Sci Rep. 2013;3:1695. doi: 10.1038/srep01695.
The difficulty in annotating the vast amounts of biological information poses one of the greatest current challenges in biological research. The number of genomic, proteomic, and metabolomic datasets has increased dramatically over the last two decades, far outstripping the pace of curation efforts. Here, we tackle the challenge of curating metabolic network reconstructions. We predict organismal metabolic networks using sequence homology and a global metabolic network constructed from all available organismal networks. While sequence homology has been a standard to annotate metabolic networks it has been faulted for its lack of predictive power.
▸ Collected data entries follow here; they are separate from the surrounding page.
(** What one call does, read off the body. *)
Lemma computeAmoebaAngleForce_Some bondIndex positions force forces energy :
  forall forces' energy',
  Amoeba.computeAmoebaAngleForce bondIndex positions force forces energy
  = Some (forces', energy') <->
  exists a pos1 pos2 pos3,
    Amoeba.getAngleParameters force bondIndex = Some a
    /\ positions !! Amoeba.particle1 a = Some pos1
    /\ positions !! Amoeba.particle2 a = Some pos2
    /\ positions !! Amoeba.particle3 a = Some pos3
    /\ angleInRange (length forces) a
    /\ let l := Amoeba.angleLocals pos1 pos2 pos3
                  (Amoeba.idealAngle a) (Amoeba.quadraticK a)
                  (Amoeba.getAmoebaGlobalAngleCubic force)
                  (Amoeba.getAmoebaGlobalAngleQuartic force)
                  (Amoeba.getAmoebaGlobalAnglePentic force)
                  (Amoeba.getAmoebaGlobalAngleSextic force) in
       forces' = Amoeba.addForce
                   (Amoeba.addForce
                      (Amoeba.addForce forces (Amoeba.particle1 a) (Amoeba.deltaCrossP0 l))
                      (Amoeba.particle2 a) (Amoeba.deltaCrossP1 l))
                   (Amoeba.particle3 a) (Amoeba.deltaCrossP2 l)
       /\ energy' = dadd energy (Amoeba.energyTerm l).
Proof.
  intros forces' energy'. unfold Amoeba.computeAmoebaAngleForce.
  destruct (Amoeba.getAngleParameters force bondIndex) as [a|]; cbn [mbind option_bind].
  2: { split; [discriminate|]. intros (a & ? & ? & ? & Ha & _). discriminate. }
  destruct (positions !! Amoeba.particle1 a) as [pos1|] eqn:E1; cbn [mbind option_bind].
  2: { split; [discriminate|]. intros (a' & ? & ? & ? & [= <-] & Hp & _). congruence. }
  destruct (positions !! Amoeba.particle2 a) as [pos2|] eqn:E2; cbn [mbind option_bind].
  2: { split; [discriminate|]. intros (a' & ? & ? & ? & [= <-] & _ & Hp & _). congruence. }
  destruct (positions !! Amoeba.particle3 a) as [pos3|] eqn:E3; cbn [mbind option_bind].
  2: { split; [discriminate|]. intros (a' & ? & ? & ? & [= <-] & _ & _ & Hp & _). congruence. }
  case_decide as Hlen.
  - split.
    + intros [= <- <-]. exists a, pos1, pos2, pos3. repeat split; try assumption; apply Hlen.
    + intros (a' & q1 & q2 & q3 & [= <-] & Hq1 & Hq2 & Hq3 & _ & Hl).
      rewrite E1 in Hq1. rewrite E2 in Hq2. rewrite E3 in Hq3.
      injection Hq1 as <-. injection Hq2 as <-. injection Hq3 as <-.
      cbv zeta in Hl. destruct Hl as [-> ->]. reflexivity.
  - split; [discriminate|].
    intros (a' & q1 & q2 & q3 & [= <-] & _ & _ & _ & Hr & _). contradiction.
Qed.

(** Whatever the arithmetic, a call of [computeAmoebaAngleForce] keeps
    the size of [forces] and changes no entry other than those of the
    three particles of the angle. *)
Theorem computeAmoebaAngleForce_frame bondIndex positions force forces energy
    forces' energy' :
  Amoeba.computeAmoebaAngleForce bondIndex positions force forces energy
  = Some (forces', energy') ->
  exists a,
    Amoeba.getAngleParameters force bondIndex = Some a
    /\ length forces' = length forces
    /\ forall i : nat,
         i <> Amoeba.particle1 a -> i <> Amoeba.particle2 a ->
         i <> Amoeba.particle3 a ->
         forces' !! i = forces !! i.
Proof.
  intros Hc. apply computeAmoebaAngleForce_Some in Hc.
  destruct Hc as (a & pos1 & pos2 & pos3 & Ha & _ & _ & _ & _ & Hl).
  cbv zeta in Hl. destruct Hl as [-> _]. exists a. split; [exact Ha|]. split.
  - now rewrite !length_addForce_gen.
  - intros i H1 H2 H3. now rewrite !lookup_addForce_ne by congruence.
Qed.

Lemma computeAmoebaAngleForce_is_Some bondIndex positions force forces energy :
  is_Some (Amoeba.computeAmoebaAngleForce bondIndex positions force forces energy)
  <-> exists a, Amoeba.angles force !! bondIndex = Some a
                /\ angleInRange (length positions) a
                /\ angleInRange (length forces) a.
Proof.
  split.
  - intros [[forces' energy'] Hc]. apply computeAmoebaAngleForce_Some in Hc.
    destruct Hc as (a & pos1 & pos2 & pos3 & Ha & H1 & H2 & H3 & Hr & _).
    exists a. split; [exact Ha|]. split; [|exact Hr].
    apply lookup_lt_Some in H1, H2, H3. repeat split; assumption.
  - intros (a & Ha & (H1 & H2 & H3) & Hr).
    apply lookup_lt_is_Some in H1, H2, H3.
    destruct H1 as [pos1 H1], H2 as [pos2 H2], H3 as [pos3 H3].
    eexists (_, _). apply computeAmoebaAngleForce_Some.
    exists a, pos1, pos2, pos3. repeat split; try eassumption; apply Hr.
Qed.

Lemma computeAngles_is_Some n : forall k positions force forces energy,
  length forces = length positions ->
  (is_Some (Amoeba.computeAngles n k positions force forces energy)
   <-> forall j, (k <= j < k + n)%nat ->
         exists a, Amoeba.angles force !! j = Some a
                   /\ angleInRange (length positions) a).
Proof.
  induction n as [|n IH]; intros k positions force forces energy Hlen; simpl.
  - split; [intros _ j Hj; lia|intros _; eexists; reflexivity].
  - destruct (Amoeba.computeAmoebaAngleForce k positions force forces energy)
      as [[forces' energy']|] eqn:Hc; cbn [mbind option_bind].
    + pose proof Hc as Hfr. apply computeAmoebaAngleForce_frame in Hfr.
      destruct Hfr as (a & _ & Hlen' & _).
      rewrite (IH (S k) positions force forces' energy') by congruence.
      assert (Hk : is_Some (Amoeba.computeAmoebaAngleForce k positions force forces energy))
        by (rewrite Hc; eexists; reflexivity).
      apply computeAmoebaAngleForce_is_Some in Hk.
      destruct Hk as (b & Hb & Hrb & _).
      split.
      * intros Hall j Hj. destruct (decide (j = k)) as [->|Hne].
        -- exists b. split; assumption.
        -- apply Hall. lia.
      * intros Hall j Hj. apply Hall. lia.
    + split; [intros [? ?]; discriminate|].
      intros Hall. exfalso.
      destruct (Hall k ltac:(lia)) as (a & Ha & Hr).
      assert (Hk : is_Some (Amoeba.computeAmoebaAngleForce k positions force forces energy)).
      { apply computeAmoebaAngleForce_is_Some. exists a. rewrite Hlen. auto. }
      rewrite Hc in Hk. destruct Hk; discriminate.
Qed.

Lemma computeAngles_length n : forall k positions force forces energy forces' energy',
  Amoeba.computeAngles n k positions force forces energy = Some (forces', energy') ->
  length forces' = length forces.
Proof.
  induction n as [|n IH]; intros k positions force forces energy forces' energy'; simpl.
  - now intros [= <- _].
  - destruct (Amoeba.computeAmoebaAngleForce k positions force forces energy)
      as [[forces1 energy1]|] eqn:Hc; cbn [mbind option_bind]; [|discriminate].
    intros Hn. apply IH in Hn. apply computeAmoebaAngleForce_frame in Hc.
    destruct Hc as (_ & _ & Hl & _). congruence.
Qed.

(** Whatever the arithmetic, [computeAmoebaAngleForces] indexes
    [positions] and [expectedForces] within their bounds exactly when
    the three particles of every angle are below [positions.size()];
    [expectedForces] then has [positions.size()] entries. *)
Theorem computeAmoebaAngleForces_in_bounds positions force :
  (is_Some (Amoeba.computeAmoebaAngleForces positions force)
   <-> Forall (angleInRange (length positions)) (Amoeba.angles force))
  /\ (forall forces energy,
        Amoeba.computeAmoebaAngleForces positions force = Some (forces, energy) ->
        length forces = length positions).
Proof.
  unfold Amoeba.computeAmoebaAngleForces. split.
  - rewrite computeAngles_is_Some by apply length_replicate.
    rewrite Forall_lookup. unfold Amoeba.getNumAngles. split.
    + intros Hall j a Ha. pose proof (lookup_lt_Some _ _ _ Ha) as Hj.
      destruct (Hall j ltac:(lia)) as (b & Hb & Hr). congruence.
    + intros Hall j Hj.
      destruct (lookup_lt_is_Some_2 (Amoeba.angles force) j ltac:(lia)) as [a Ha].
      exists a. split; [exact Ha|]. exact (Hall j a Ha).
  - intros forces energy Hc. apply computeAngles_length in Hc.
    now rewrite length_replicate in Hc.
Qed.

End AngleForceArrays.

Section AngleForceLoopExact.
Local Open Scope R_scope.
Implicit Types (u v w t : Amoeba.Vec3 R) (forces positions : list (Amoeba.Vec3 R))
               (force : Amoeba.AmoebaAngleForce R) (energy : R).

Lemma computeAmoebaAngleForce_totalForce bondIndex positions force forces energy
    forces' energy' :
  Amoeba.computeAmoebaAngleForce bondIndex positions force forces energy
  = Some (forces', energy') ->
  Amoeba.totalForce forces' = Amoeba.totalForce forces.
Proof.
  intros Hc. apply computeAmoebaAngleForce_Some in Hc.
  destruct Hc as (a & pos1 & pos2 & pos3 & _ & _ & _ & _ & (H1 & H2 & H3) & Hl).
  cbv zeta in Hl. destruct Hl as [-> _].
  pose proof (deltaCrossP1_eq pos1 pos2 pos3 (Amoeba.idealAngle a) (Amoeba.quadraticK a)
                (Amoeba.getAmoebaGlobalAngleCubic force)
                (Amoeba.getAmoebaGlobalAngleQuartic force)
                (Amoeba.getAmoebaGlobalAnglePentic force)
                (Amoeba.getAmoebaGlobalAngleSextic force)) as E.
  cbv zeta in E. revert E.
  generalize (Amoeba.angleLocals pos1 pos2 pos3 (Amoeba.idealAngle a)
                (Amoeba.quadraticK a)
                (Amoeba.getAmoebaGlobalAngleCubic force)
                (Amoeba.getAmoebaGlobalAngleQuartic force)
                (Amoeba.getAmoebaGlobalAnglePentic force)
                (Amoeba.getAmoebaGlobalAngleSextic force)).
  intros l E.
  rewrite !totalForce_addForce by (rewrite ?length_addForce; assumption).
  rewrite E. generalize (Amoeba.deltaCrossP0 l) (Amoeba.deltaCrossP2 l).
  intros u w. generalize (Amoeba.totalForce forces). intros s.
  apply Vec3_eq; cbn; ring.
Qed.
We show, however, that when homology is used with a global metabolic network one is able to predict organismal metabolic networks that have enhanced network connectivity. Additionally, we compare the annotation behavior of current database curation efforts with our predictions and find that curation efforts are biased towards adding (rather than removing) reactions to organismal networks.
注释大量的生物信息具有很大的难度,这是当前生物研究面临的最大挑战之一。在过去的二十年中,基因组、蛋白质组和代谢组数据集的数量急剧增加,远远超过了编辑工作的速度。在这里,我们解决编辑代谢网络重建的挑战。我们使用序列同源性和从所有可用的生物体网络构建的全局代谢网络来预测生物体的代谢网络。虽然序列同源性一直是注释代谢网络的标准,但它因缺乏预测能力而受到批评。然而,我们表明,当将同源性与全局代谢网络一起使用时,人们能够预测具有增强网络连通性的生物体代谢网络。此外,我们将当前数据库编辑工作的注释行为与我们的预测进行了比较,发现编辑工作偏向于向生物体网络添加(而不是删除)反应。